Evidence for the participation of protein kinase C and 3′,5′-cyclic AMP-dependent protein kinase in the stimulation of muscle cell proliferation by 1,25-dihydroxy-vitamin D 3

Abstract

Treatment with 1,25-dihydroxy-vitamin D 3 (1,25(OH) 2D 3) (1–12 h, 10 −10 M) stimulates DNA synthesis in proliferating myoblasts, with an early response at 2–4 h of treatment followed by a maximal effect at 10 h. To investigate the mechanism involved in the mitogenic action of the hormone we studied the possible activation of intracellular messengers by 1,25(OH) 2D 3. The initial phase of stimulation of [ 3H]thymidine incorporation into DNA by the sterol was mimicked by the protein kinase C activator tetradecanoylphorbol acetate (TPA) in a manner which was dose dependent and specific as the inactive analog 4α-phorbol was without effect. Maximal responses to TPA (100 nM) were obtained at 4 h. Staurosporine, a protein kinase C inhibitor, blocked the effect of 1,25(OH) 2D 3 on myoblast proliferation at 4 h.
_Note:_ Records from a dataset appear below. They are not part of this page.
Lemma keeps_start_panel c body g z s :
  idle s -> fits 32 (total_bytes g) -> span_ok body ->
  keeps (start_panel c body g z) s.
Proof.
  intros Hi Hf Hok. unfold start_panel. wp_step. apply wp_clear; [apply Hi|]. intros s1 (Hp1 & Hx1 & Hr1) _.
  do 4 wp_step. set (s2 := set_xfer _ _). wp_step. apply wp_begin_full. intros ok e'.
  set (s3 := push_event _ _).
  assert (Hx3 : t_xfer s3 = armed xfer_zero OD_XFER_DIRECT_FULL (c_rp c) a (total_bytes g) z g partial_zero)
    by (unfold s3, s2; tsimpl; by rewrite Hx1).
  assert (Hx2 : t_xfer s2 = t_xfer s3) by done.
  assert (Hp3 : panel_of (t_trace s3) =
    Some (if ok then P_open 0 (total_bytes g) (must_complete (t_xfer s3)) else P_closed)).
  { unfold s3. cbn [t_trace push_event panel_of]. fold s2. 
    change (t_trace (put_env e' s2)) with (t_trace s1). rewrite Hp1. cbn [panel_step]. by rewrite Hx2. }
  rewrite Hx3 in Hp3.
  assert (Hr3 : ring_ok (t_reorder s3)) by exact Hr1.
  destruct ok; cbn [negb]; [|apply keeps_fail_nack, winv_closed; [done|by rewrite Hx3|done]].
  wp_step. wp_step.
  - unfold start_inline. wp_step. apply wp_stream_reset. intros e2. set (s4 := set_pump _ _).
    assert (Ht4 : tinv s4) by (eapply begun_tinv; [exact Hx3|done..|exact Hp3|done|done]).
    assert (Ho4 : od_xfer_owns_hardware (t_xfer s4) = true) by (change (t_xfer s4) with (t_xfer s3); by rewrite Hx3).
    wp_step; [|apply wp_ret; by apply keeps_ack]. do 3 wp_step.
    apply wp_stream_push; [by apply tinv_received|exact Ho4|change (compressed (t_xfer s3) = true); by rewrite Hx3| |].
    + intros s' Ht' _ _. wp_go. by apply keeps_ack.
    + intros r s' Hne Hw _. destruct r; try done; wp_step;
        (eapply wp_mono; [by apply keeps_fail_nack|]); intros rc s5 Ht5; by do 2 wp_step.
  - wp_step. apply keeps_ack. eapply begun_tinv; [exact Hx3|done..|exact Hp3|done|done].
Qed.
In addition, a fast (1–5 min) elevation of diacylglycerol levels and membrane-associated protein kinase C activity was observed in response to 1,25(OH) 2D 3. The adenylate cyclase activator forskolin (20 μM) and dibutyryl-cAMP (50 μM) increased DNA synthesis reproducing the second 1,25(OH) 2D 3-dependent stimulatory phase at 10 h. Inhibitors of protein kinase A blocked the increase in muscle cell DNA synthesis induced by 1,25(OH) 2D 3 at 10 h. Significant increases in cyclic AMP levels were detected in myoblasts treated with the sterol for 1–10 h. The calcium channel antagonist nifedipine (5–10 μM) abolished both the effects of 4-h treatment with 1,25(OH) 2D 3 or TPA and 10-h treatment with 1,25(OH) 2D 3 or dibutyryl-cAMP. Similar to the calcium channel agonist Bay K8644, 1,25(OH) 2D 3 stimulated myoblast 45Ca uptake and its effects were blocked by nifedipine. Our results suggest that activation of calcium channels by phosphorylation via protein kinases C and A and is involved in the mitotic response of myoblasts to 1,25(OH) 2D 3.